--- ASSIGNMENT ---
Where a line in the entries below contains the word "left", it counts; give the total by itself.

::: ENTRIES SHOWN

(** The speaker and the dialogue one kept item yields. *)
Lemma kept_entry_clean speaker dialogue :
  all_ws dialogue = false ->
  clean_line
    [(if negb (bool_decide (Str.lower (Str.strip speaker) ∈ ["speaker"]))
      then "Speaker" else Str.strip speaker,
      if negb (Str.endswith_any (Str.strip dialogue) ["."; "!"; "?"])
      then Str.strip dialogue +:+ "." else Str.strip dialogue)].
Proof.
  intros Hd. eexists _, _. split; [done|].
  assert (tight (Str.strip dialogue) = true) as Ht.
  { destruct (strip_tight dialogue) as [E|E]; [|done].
    apply strip_empty_blank in E. congruence. }
  apply tight_terminated in Ht as Ht'.
  pose proof (ends_terminal_terminated (Str.strip dialogue)) as He.
  change (tight (if negb (Str.endswith_any (Str.strip dialogue)
                            ["."; "!"; "?"])
                 then Str.strip dialogue +:+ "." else Str.strip dialogue)
          = true) in Ht'.
  change (Str.endswith_any
            (if negb (Str.endswith_any (Str.strip dialogue) ["."; "!"; "?"])
             then Str.strip dialogue +:+ "." else Str.strip dialogue)
            terminals = true) in He.
  split_and!.
  - destruct (bool_decide _) eqn:E; [|done].
    apply bool_decide_eq_true in E. by apply list_elem_of_singleton in E.
  - destruct (negb (bool_decide _)); [reflexivity | apply strip_idem].
  - by apply tight_nonempty.
  - by apply tight_strip.
  - done.
Qed.

Lemma validate_loop_ok script : forall acc cleaned,
  PodcastScriptGenerator.validate_loop script acc = inr cleaned ->
  exists new,
    cleaned = acc ++ new /\ Forall clean_line new
    /\ length new = length (filter (fun item => usable item = true) script)
    /\ Forall (fun item => ill_typed item = false) script.
Proof.
  induction script as [|item script IH]; intros acc cleaned.
  { intros [= <-]. exists []. by rewrite List.app_nil_r. }
  assert (forall cleaned',
            PodcastScriptGenerator.validate_loop script acc = inr cleaned' ->
            usable item = false -> ill_typed item = false ->
            exists new,
              cleaned' = acc ++ new /\ Forall clean_line new
              /\ length new
                 = length (filter (fun item => usable item = true)
                             (item :: script))
              /\ Forall (fun item => ill_typed item = false)
                   (item :: script)) as Hskip.
  { intros cleaned' Hl Hu Hi. destruct (IH _ _ Hl) as (new & -> & ? & ? & ?).
    exists new. rewrite filter_cons_False by congruence.
    split_and!; [done..|]. by constructor. }
  cbn [PodcastScriptGenerator.validate_loop].
  destruct item as [[|[speaker [dialogue|]] [|second rest]]|];
    try (intros Hl; by apply Hskip); try done.
  rewrite is_empty_strip. destruct (all_ws dialogue) eqn:Hd.
  { intros Hl. apply Hskip; [done| |done]. simpl. by rewrite Hd. }
  intros Hl. destruct (IH _ _ Hl) as (new & -> & Hnew & Hlen & Hty).
  eexists (_ :: new). rewrite <- List.app_assoc. split; [done|].
  rewrite filter_cons_True by (simpl; by rewrite Hd).
  split_and!; [|by simpl; rewrite Hlen|by constructor].
  constructor; [|done]. by apply kept_entry_clean.
Qed.

Lemma validate_loop_raise script : forall acc e,
  PodcastScriptGenerator.validate_loop script acc = inl e ->
  e = ScriptAttributeError /\ Exists (fun item => ill_typed item = true) script.
Proof.
  induction script as [|item script IH]; intros acc e; [done|].
  cbn [PodcastScriptGenerator.validate_loop].
  destruct item as [[|[speaker [dialogue|]] [|second rest]]|];
    try (intros [-> Hex]%IH; split; [done|]; by apply Exists_cons_tl).
  - destruct (Str.is_empty _);
      intros [-> Hex]%IH; (split; [done|]); by apply Exists_cons_tl.
  - intros [= <-]. split; [done|]. by apply Exists_cons_hd.
Qed.

Lemma validate_loop_clean lines : forall acc,
  Forall clean_line lines ->
  PodcastScriptGenerator.validate_loop (map as_item lines) acc
  = inr (acc ++ lines).
Proof.
  induction lines as [|line lines IH]; intros acc Hc.
  { by rewrite List.app_nil_r. }
  inversion Hc as [|? ? Hline Hrest]; subst.
  destruct Hline as (speaker & dialogue & -> & Hlow & Hsp & Hne & Hsd & Hend).
  cbn [map as_item fst snd PodcastScriptGenerator.validate_loop].
  rewrite Hsp, Hsd, Hlow.
  rewrite bool_decide_eq_true_2 by (by apply list_elem_of_singleton).
  destruct dialogue as [|c d]; [done|]. cbn [Str.is_empty negb].
  unfold terminals in Hend. rewrite Hend. cbn [negb].
  rewrite IH by done. by rewrite <- List.app_assoc.
Qed.

(** X13. A script that comes out of the validation has at least two
    lines and no more lines than the input has items; every line is a
    single entry whose speaker lowers to [speaker] and whose dialogue is
    not empty, has no whitespace at its ends and ends in [.], [!] or
    [?]. *)
Theorem validated_script_shape (script : list json_item)
    (cleaned : list (list (string * string))) :
  PodcastScriptGenerator._validate_and_clean_script script = inr cleaned ->
  (2 <= length cleaned <= length script)%nat
  /\ Forall clean_line cleaned.
Proof.
  unfold PodcastScriptGenerator._validate_and_clean_script.
  destruct (PodcastScriptGenerator.validate_loop script []) as [e|l] eqn:E;
    [done|].
  destruct (length l <? 2)%nat eqn:Hlen; [done|]. intros [= <-].
  apply Nat.ltb_ge in Hlen.
  destruct (validate_loop_ok _ _ _ E) as (new & -> & Hnew & Hn & _).
  rewrite List.app_nil_l in *. split; [|done]. split; [done|].
  rewrite Hn. apply length_filter.
Qed.

(** X14. What the validation ends with, by the items of the input.  It
    raises [AttributeError] exactly when some single-entry object has a
    value that is not a string.  Otherwise the items that are not
    single-entry objects, and those whose string is blank, are dropped
    without an error and each other item gives one line: it raises
    [ValueError] exactly when fewer than two items are left, and returns
    as many lines as items are left when there are two or more. *)
Theorem validation_outcome (script : list json_item) :
  let out := PodcastScriptGenerator._validate_and_clean_script script in
  let kept := length (filter (fun item => usable item = true) script) in
  (out = inl ScriptAttributeError
   <-> Exists (fun item => ill_typed item = true) script)
  /\ (out = inl ScriptValueError
      <-> Forall (fun item => ill_typed item = false) script
          /\ (kept < 2)%nat)
  /\ (forall cleaned, out = inr cleaned -> length cleaned = kept).
Proof.
  cbv zeta. unfold PodcastScriptGenerator._validate_and_clean_script.
  destruct (PodcastScriptGenerator.validate_loop script []) as [e|l] eqn:E.
  - destruct (validate_loop_raise _ _ _ E) as [-> Hex]. split_and!.
    + done.
    + split; [done|]. intros [Hall _].
      apply Exists_exists in Hex as (item & Hin & Hi).
      rewrite Forall_forall in Hall. specialize (Hall _ Hin). congruence.
    + done.
  - destruct (validate_loop_ok _ _ _ E) as (new & -> & _ & Hn & Hty).
    rewrite List.app_nil_l. rewrite <- Hn. split_and!.
    + split; [by destruct (_ <? _)%nat|].
      intros (item & Hin & Hi)%Exists_exists.
      rewrite Forall_forall in Hty. specialize (Hty _ Hin). congruence.
    + destruct (length new <? 2)%nat eqn:Hlen.
      * apply Nat.ltb_lt in Hlen. done.
      * apply Nat.ltb_ge in Hlen. split; [done|]. intros [_ ?]. lia.
    + intros cleaned. destruct (_ <? _)%nat; [done|]. by intros [= <-].
Qed.

(** X15. The validation changes nothing in a script it has validated:
    given the lines it returned, it returns them again. *)
Theorem validation_idempotent (script : list json_item)
    (cleaned : list (list (string * string))) :
  PodcastScriptGenerator._validate_and_clean_script script = inr cleaned ->
  PodcastScriptGenerator._validate_and_clean_script (map as_item cleaned)
  = inr cleaned.
Proof.
  unfold PodcastScriptGenerator._validate_and_clean_script at 1.
  destruct (PodcastScriptGenerator.validate_loop script []) as [e|l] eqn:E;
    [done|].
  destruct (length l <? 2)%nat eqn:Hlen; [done|]. intros [= <-].
  destruct (validate_loop_ok _ _ _ E) as (new & -> & Hnew & _).
  rewrite List.app_nil_l in *.
  unfold PodcastScriptGenerator._validate_and_clean_script.
  rewrite validate_loop_clean by done. by rewrite List.app_nil_l, Hlen.
Qed.

Lemma validated_script_shape_witness :
  PodcastScriptGenerator._validate_and_clean_script demo_items
  = inr (script demo_script)
  /\ (2 <= length (script demo_script) <= length demo_items)%nat
  /\ Forall clean_line (script demo_script).
Proof.
  split; [reflexivity|].
  exact (validated_script_shape demo_items (script demo_script) eq_refl).
Defined.

Lemma validation_idempotent_witness :
  PodcastScriptGenerator._validate_and_clean_script demo_items
  = inr (script demo_script)
  /\ PodcastScriptGenerator._validate_and_clean_script
       (map as_item (script demo_script))
     = inr (script demo_script).
Proof.
  split; [reflexivity|].
  exact (validation_idempotent demo_items (script demo_script) eq_refl).
Defined.

(** ** A validated script in the generators *)

Lemma replace_space_free s : forall t,
  Str.lower s = t -> Str.replace " " "_" t = t -> Str.replace " " "_" s = s.
Proof.
  unfold Str.replace, Str.lower.
  induction s as [|c s IH]; intros t Ht Hr; [done|].
  cbn [Str.map_chars] in Ht. subst t.
  cbn [Str.replace_from String.prefix] in Hr |- *.
  destruct (ascii_dec " " (Str.lower_char c)) as [E|E].
  { replace (String.prefix EmptyString (Str.map_chars Str.lower_char s))
      with true in Hr by (by destruct (Str.map_chars _ _)).
    rewrite <- E in Hr. discriminate Hr. }
  injection Hr as Hr.
  destruct (ascii_dec " " c) as [<-|E']; [by destruct E|].
  f_equal. exact (IH _ eq_refl Hr).
Qed.

Lemma clean_line_filename i speaker :
  Str.lower speaker = "speaker" ->
  segment_filename i speaker
  = "segment_" +:+ format_03d (i + 1) +:+ "_speaker.wav".
Proof.
  intros Hl. unfold segment_filename.
  by rewrite (replace_space_free speaker "speaker" Hl eq_refl), Hl.
Qed.

Section Validated.
Context {A : Type} `{Sample A}.
Variable os : Os.
Variable chatterbox : ChatterboxTTSGenerator.t A.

::::::

--- TASK ANSWER ---
2